• EXERCISE DETAILS:
In the data below, the answer is the run of lines from the line containing "x, Decision (P" through the line containing "(** A permutation", both included; print it exactly and nothing else.

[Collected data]
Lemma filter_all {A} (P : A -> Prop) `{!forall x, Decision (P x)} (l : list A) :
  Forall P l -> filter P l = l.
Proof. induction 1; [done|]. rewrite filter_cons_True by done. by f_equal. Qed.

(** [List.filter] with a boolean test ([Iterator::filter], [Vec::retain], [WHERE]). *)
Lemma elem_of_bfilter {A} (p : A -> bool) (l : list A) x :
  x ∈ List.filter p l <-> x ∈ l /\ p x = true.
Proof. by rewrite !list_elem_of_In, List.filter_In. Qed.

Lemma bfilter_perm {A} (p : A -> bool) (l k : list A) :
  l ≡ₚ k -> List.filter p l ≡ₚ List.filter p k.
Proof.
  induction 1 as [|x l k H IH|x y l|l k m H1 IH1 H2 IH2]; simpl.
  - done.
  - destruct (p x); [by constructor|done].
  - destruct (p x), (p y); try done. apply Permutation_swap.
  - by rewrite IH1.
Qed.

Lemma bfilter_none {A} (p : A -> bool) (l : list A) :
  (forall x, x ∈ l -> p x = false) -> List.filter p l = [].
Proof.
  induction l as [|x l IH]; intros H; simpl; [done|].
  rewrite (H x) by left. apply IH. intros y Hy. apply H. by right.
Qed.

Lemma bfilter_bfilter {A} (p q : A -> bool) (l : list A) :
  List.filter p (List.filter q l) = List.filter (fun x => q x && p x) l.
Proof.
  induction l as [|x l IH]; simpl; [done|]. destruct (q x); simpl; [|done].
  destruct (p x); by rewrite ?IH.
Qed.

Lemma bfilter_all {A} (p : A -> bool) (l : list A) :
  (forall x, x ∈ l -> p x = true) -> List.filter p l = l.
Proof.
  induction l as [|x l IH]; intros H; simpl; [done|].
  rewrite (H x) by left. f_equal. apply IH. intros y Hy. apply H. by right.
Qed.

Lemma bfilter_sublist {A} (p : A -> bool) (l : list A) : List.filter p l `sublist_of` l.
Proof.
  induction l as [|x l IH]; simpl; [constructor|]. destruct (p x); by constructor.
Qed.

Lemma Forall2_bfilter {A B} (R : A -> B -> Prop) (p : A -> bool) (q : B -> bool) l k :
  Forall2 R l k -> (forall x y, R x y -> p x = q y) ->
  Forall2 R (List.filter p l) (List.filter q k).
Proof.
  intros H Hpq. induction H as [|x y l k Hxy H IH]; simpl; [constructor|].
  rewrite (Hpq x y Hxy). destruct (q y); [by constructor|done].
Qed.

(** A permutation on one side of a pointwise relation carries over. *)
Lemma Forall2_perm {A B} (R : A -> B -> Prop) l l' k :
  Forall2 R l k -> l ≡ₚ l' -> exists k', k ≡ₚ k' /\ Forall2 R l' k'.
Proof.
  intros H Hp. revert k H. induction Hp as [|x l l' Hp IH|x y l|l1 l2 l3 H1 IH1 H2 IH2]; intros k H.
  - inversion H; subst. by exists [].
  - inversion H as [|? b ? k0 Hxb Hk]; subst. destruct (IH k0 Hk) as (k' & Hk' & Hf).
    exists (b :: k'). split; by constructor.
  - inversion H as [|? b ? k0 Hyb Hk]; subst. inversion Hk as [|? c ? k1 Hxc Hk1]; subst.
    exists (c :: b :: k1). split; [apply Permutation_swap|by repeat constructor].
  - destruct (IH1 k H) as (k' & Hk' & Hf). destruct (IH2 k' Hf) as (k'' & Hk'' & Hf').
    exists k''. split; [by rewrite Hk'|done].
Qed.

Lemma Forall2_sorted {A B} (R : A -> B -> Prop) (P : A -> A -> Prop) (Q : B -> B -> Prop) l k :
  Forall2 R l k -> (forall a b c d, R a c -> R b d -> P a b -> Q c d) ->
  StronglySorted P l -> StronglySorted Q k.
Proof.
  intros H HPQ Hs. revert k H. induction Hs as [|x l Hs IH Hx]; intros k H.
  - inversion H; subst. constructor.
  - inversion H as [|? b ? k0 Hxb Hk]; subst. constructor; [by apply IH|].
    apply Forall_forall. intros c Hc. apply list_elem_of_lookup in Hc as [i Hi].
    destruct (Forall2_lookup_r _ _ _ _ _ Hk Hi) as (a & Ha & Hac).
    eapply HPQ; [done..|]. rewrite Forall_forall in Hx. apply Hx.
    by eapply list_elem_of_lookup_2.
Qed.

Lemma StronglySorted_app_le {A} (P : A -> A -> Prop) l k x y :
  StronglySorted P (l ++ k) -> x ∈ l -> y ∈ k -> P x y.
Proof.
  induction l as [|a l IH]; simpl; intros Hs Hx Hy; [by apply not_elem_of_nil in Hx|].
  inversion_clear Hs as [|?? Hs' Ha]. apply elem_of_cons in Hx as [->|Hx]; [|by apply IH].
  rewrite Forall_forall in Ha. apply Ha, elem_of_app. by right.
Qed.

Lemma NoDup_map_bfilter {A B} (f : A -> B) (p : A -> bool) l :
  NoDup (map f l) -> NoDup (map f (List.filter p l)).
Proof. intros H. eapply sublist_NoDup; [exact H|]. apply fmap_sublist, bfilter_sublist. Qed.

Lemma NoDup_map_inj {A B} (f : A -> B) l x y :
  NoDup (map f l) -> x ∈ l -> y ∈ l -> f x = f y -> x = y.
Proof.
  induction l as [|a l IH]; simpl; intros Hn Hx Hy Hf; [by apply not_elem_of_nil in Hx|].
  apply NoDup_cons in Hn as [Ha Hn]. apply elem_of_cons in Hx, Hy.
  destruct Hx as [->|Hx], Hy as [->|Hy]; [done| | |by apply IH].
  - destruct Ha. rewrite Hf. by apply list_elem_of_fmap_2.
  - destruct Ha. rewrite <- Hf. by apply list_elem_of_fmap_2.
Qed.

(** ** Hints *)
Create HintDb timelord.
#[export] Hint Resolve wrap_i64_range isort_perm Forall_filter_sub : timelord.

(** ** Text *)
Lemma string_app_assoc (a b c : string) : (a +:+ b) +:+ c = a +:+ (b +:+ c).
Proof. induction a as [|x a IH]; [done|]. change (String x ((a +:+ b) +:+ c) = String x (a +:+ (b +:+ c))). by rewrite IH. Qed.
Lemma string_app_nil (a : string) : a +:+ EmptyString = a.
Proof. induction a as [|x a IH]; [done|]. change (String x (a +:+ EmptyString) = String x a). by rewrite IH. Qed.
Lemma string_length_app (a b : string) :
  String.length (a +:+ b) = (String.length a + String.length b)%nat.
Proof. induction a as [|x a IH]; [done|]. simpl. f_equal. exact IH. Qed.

==

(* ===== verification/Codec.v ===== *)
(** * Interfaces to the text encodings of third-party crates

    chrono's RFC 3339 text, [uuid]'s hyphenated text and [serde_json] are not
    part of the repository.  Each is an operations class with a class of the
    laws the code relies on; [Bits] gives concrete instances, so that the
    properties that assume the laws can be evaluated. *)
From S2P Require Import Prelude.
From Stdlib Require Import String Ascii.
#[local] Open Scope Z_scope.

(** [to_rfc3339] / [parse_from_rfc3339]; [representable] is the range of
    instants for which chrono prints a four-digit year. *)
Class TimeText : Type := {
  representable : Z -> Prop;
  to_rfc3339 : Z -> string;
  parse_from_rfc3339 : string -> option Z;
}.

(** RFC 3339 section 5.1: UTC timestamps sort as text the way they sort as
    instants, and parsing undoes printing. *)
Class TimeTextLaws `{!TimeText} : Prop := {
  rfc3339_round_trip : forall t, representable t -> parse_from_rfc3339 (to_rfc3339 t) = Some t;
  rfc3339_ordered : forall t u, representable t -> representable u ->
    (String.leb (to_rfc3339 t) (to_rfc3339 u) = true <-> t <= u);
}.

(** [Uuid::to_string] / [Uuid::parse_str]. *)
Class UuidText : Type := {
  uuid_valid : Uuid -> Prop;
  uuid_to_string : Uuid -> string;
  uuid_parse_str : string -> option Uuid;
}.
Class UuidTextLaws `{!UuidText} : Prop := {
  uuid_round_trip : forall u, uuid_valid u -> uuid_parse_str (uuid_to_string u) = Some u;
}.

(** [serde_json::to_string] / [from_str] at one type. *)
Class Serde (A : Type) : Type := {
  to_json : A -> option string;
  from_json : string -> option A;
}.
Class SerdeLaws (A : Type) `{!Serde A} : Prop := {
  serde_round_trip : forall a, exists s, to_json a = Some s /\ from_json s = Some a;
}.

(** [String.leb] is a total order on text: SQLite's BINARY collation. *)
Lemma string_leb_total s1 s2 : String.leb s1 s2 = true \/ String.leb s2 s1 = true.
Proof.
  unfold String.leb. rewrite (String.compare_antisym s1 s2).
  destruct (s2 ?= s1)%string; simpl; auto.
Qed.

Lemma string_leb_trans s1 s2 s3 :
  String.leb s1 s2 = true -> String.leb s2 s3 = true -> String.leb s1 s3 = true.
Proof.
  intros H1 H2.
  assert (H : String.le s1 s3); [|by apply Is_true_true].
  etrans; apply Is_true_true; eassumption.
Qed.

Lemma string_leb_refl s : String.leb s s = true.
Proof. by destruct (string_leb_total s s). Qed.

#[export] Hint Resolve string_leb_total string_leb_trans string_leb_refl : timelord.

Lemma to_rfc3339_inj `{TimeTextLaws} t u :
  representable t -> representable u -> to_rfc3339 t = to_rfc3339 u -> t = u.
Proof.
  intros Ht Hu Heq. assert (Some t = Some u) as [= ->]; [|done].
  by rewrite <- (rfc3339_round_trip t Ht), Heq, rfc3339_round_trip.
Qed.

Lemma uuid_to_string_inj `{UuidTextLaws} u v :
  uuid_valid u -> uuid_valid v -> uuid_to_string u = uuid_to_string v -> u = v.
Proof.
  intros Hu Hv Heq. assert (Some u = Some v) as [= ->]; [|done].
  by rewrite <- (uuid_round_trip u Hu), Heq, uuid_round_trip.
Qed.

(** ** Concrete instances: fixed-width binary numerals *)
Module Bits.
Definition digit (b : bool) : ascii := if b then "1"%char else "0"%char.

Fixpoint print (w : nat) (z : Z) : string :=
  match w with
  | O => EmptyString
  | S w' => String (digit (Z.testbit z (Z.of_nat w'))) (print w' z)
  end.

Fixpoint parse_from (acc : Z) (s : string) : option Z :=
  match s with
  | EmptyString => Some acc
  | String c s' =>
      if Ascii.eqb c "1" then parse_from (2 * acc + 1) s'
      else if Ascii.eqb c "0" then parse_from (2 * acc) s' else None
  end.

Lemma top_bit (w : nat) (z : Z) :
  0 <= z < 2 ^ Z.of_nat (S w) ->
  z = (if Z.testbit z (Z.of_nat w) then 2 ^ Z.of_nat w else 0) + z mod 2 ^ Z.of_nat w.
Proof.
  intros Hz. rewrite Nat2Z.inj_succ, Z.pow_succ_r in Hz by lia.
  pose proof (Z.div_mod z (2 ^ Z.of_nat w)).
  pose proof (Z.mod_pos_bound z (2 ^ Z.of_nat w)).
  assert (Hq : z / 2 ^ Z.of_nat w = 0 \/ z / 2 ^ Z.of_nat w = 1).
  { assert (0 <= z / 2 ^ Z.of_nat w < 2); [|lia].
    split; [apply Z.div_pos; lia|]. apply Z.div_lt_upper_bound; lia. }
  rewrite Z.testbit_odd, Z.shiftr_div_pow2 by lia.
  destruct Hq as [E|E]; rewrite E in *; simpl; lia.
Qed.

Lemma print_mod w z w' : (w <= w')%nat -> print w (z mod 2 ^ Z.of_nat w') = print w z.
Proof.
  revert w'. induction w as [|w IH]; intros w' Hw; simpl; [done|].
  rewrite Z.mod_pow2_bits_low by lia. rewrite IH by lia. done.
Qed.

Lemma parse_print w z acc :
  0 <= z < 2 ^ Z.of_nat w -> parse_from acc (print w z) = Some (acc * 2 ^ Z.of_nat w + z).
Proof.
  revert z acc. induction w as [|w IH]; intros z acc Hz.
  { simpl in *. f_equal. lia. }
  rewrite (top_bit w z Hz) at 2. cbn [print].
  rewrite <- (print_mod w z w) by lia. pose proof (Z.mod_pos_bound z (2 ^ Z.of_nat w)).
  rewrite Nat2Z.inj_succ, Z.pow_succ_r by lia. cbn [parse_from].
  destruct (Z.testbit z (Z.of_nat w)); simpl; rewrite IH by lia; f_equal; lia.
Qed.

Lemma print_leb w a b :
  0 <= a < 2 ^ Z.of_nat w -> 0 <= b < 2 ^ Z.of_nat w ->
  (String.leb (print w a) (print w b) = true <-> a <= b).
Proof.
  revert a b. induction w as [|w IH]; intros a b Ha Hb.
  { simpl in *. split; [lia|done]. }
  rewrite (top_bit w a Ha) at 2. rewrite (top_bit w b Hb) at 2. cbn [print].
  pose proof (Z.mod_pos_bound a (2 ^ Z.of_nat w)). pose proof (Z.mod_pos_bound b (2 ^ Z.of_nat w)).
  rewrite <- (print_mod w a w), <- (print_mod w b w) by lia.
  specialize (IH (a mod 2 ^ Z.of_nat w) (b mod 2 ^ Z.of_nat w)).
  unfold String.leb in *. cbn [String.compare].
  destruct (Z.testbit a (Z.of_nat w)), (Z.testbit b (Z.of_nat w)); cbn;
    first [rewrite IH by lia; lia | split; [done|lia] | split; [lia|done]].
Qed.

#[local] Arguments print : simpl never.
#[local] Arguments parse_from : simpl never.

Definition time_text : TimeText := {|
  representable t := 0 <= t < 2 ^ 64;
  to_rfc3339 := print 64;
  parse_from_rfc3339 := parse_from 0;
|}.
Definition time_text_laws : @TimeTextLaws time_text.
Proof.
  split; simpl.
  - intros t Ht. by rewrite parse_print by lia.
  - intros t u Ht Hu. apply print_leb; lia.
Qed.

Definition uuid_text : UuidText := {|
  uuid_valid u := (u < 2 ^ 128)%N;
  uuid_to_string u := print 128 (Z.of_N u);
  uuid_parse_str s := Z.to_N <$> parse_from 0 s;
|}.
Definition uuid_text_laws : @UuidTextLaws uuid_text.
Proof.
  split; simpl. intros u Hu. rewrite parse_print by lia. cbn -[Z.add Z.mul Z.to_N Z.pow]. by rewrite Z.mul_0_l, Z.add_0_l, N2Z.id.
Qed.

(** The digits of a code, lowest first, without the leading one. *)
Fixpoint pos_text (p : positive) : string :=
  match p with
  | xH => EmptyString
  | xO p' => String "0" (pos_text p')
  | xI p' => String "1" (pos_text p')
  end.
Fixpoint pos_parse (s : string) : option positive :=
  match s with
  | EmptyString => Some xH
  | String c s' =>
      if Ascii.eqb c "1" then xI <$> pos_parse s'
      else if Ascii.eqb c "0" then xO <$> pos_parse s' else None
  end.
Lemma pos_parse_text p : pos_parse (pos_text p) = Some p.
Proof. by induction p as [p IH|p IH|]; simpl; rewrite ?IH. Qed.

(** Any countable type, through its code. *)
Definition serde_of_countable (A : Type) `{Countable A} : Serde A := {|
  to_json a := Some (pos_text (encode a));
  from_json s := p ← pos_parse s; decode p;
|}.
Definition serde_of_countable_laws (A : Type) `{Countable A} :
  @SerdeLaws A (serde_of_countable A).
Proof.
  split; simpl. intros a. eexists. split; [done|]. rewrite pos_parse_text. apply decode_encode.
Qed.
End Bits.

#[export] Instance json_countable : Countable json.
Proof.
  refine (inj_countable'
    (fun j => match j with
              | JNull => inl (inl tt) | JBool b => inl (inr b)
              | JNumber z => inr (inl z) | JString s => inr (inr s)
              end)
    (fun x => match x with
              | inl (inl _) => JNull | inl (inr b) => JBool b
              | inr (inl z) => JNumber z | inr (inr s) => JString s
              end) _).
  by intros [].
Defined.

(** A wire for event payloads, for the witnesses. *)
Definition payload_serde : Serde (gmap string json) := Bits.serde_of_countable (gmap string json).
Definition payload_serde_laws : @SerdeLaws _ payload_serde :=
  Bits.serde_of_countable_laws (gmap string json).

• SOLVED PROBLEM:
Lemma filter_all {A} (P : A -> Prop) `{!forall x, Decision (P x)} (l : list A) :
  Forall P l -> filter P l = l.
Proof. induction 1; [done|]. rewrite filter_cons_True by done. by f_equal. Qed.

(** [List.filter] with a boolean test ([Iterator::filter], [Vec::retain], [WHERE]). *)
Lemma elem_of_bfilter {A} (p : A -> bool) (l : list A) x :
  x ∈ List.filter p l <-> x ∈ l /\ p x = true.
Proof. by rewrite !list_elem_of_In, List.filter_In. Qed.

Lemma bfilter_perm {A} (p : A -> bool) (l k : list A) :
  l ≡ₚ k -> List.filter p l ≡ₚ List.filter p k.
Proof.
  induction 1 as [|x l k H IH|x y l|l k m H1 IH1 H2 IH2]; simpl.
  - done.
  - destruct (p x); [by constructor|done].
  - destruct (p x), (p y); try done. apply Permutation_swap.
  - by rewrite IH1.
Qed.

Lemma bfilter_none {A} (p : A -> bool) (l : list A) :
  (forall x, x ∈ l -> p x = false) -> List.filter p l = [].
Proof.
  induction l as [|x l IH]; intros H; simpl; [done|].
  rewrite (H x) by left. apply IH. intros y Hy. apply H. by right.
Qed.

Lemma bfilter_bfilter {A} (p q : A -> bool) (l : list A) :
  List.filter p (List.filter q l) = List.filter (fun x => q x && p x) l.
Proof.
  induction l as [|x l IH]; simpl; [done|]. destruct (q x); simpl; [|done].
  destruct (p x); by rewrite ?IH.
Qed.

Lemma bfilter_all {A} (p : A -> bool) (l : list A) :
  (forall x, x ∈ l -> p x = true) -> List.filter p l = l.
Proof.
  induction l as [|x l IH]; intros H; simpl; [done|].
  rewrite (H x) by left. f_equal. apply IH. intros y Hy. apply H. by right.
Qed.

Lemma bfilter_sublist {A} (p : A -> bool) (l : list A) : List.filter p l `sublist_of` l.
Proof.
  induction l as [|x l IH]; simpl; [constructor|]. destruct (p x); by constructor.
Qed.

Lemma Forall2_bfilter {A B} (R : A -> B -> Prop) (p : A -> bool) (q : B -> bool) l k :
  Forall2 R l k -> (forall x y, R x y -> p x = q y) ->
  Forall2 R (List.filter p l) (List.filter q k).
Proof.
  intros H Hpq. induction H as [|x y l k Hxy H IH]; simpl; [constructor|].
  rewrite (Hpq x y Hxy). destruct (q y); [by constructor|done].
Qed.

(** A permutation on one side of a pointwise relation carries over. *)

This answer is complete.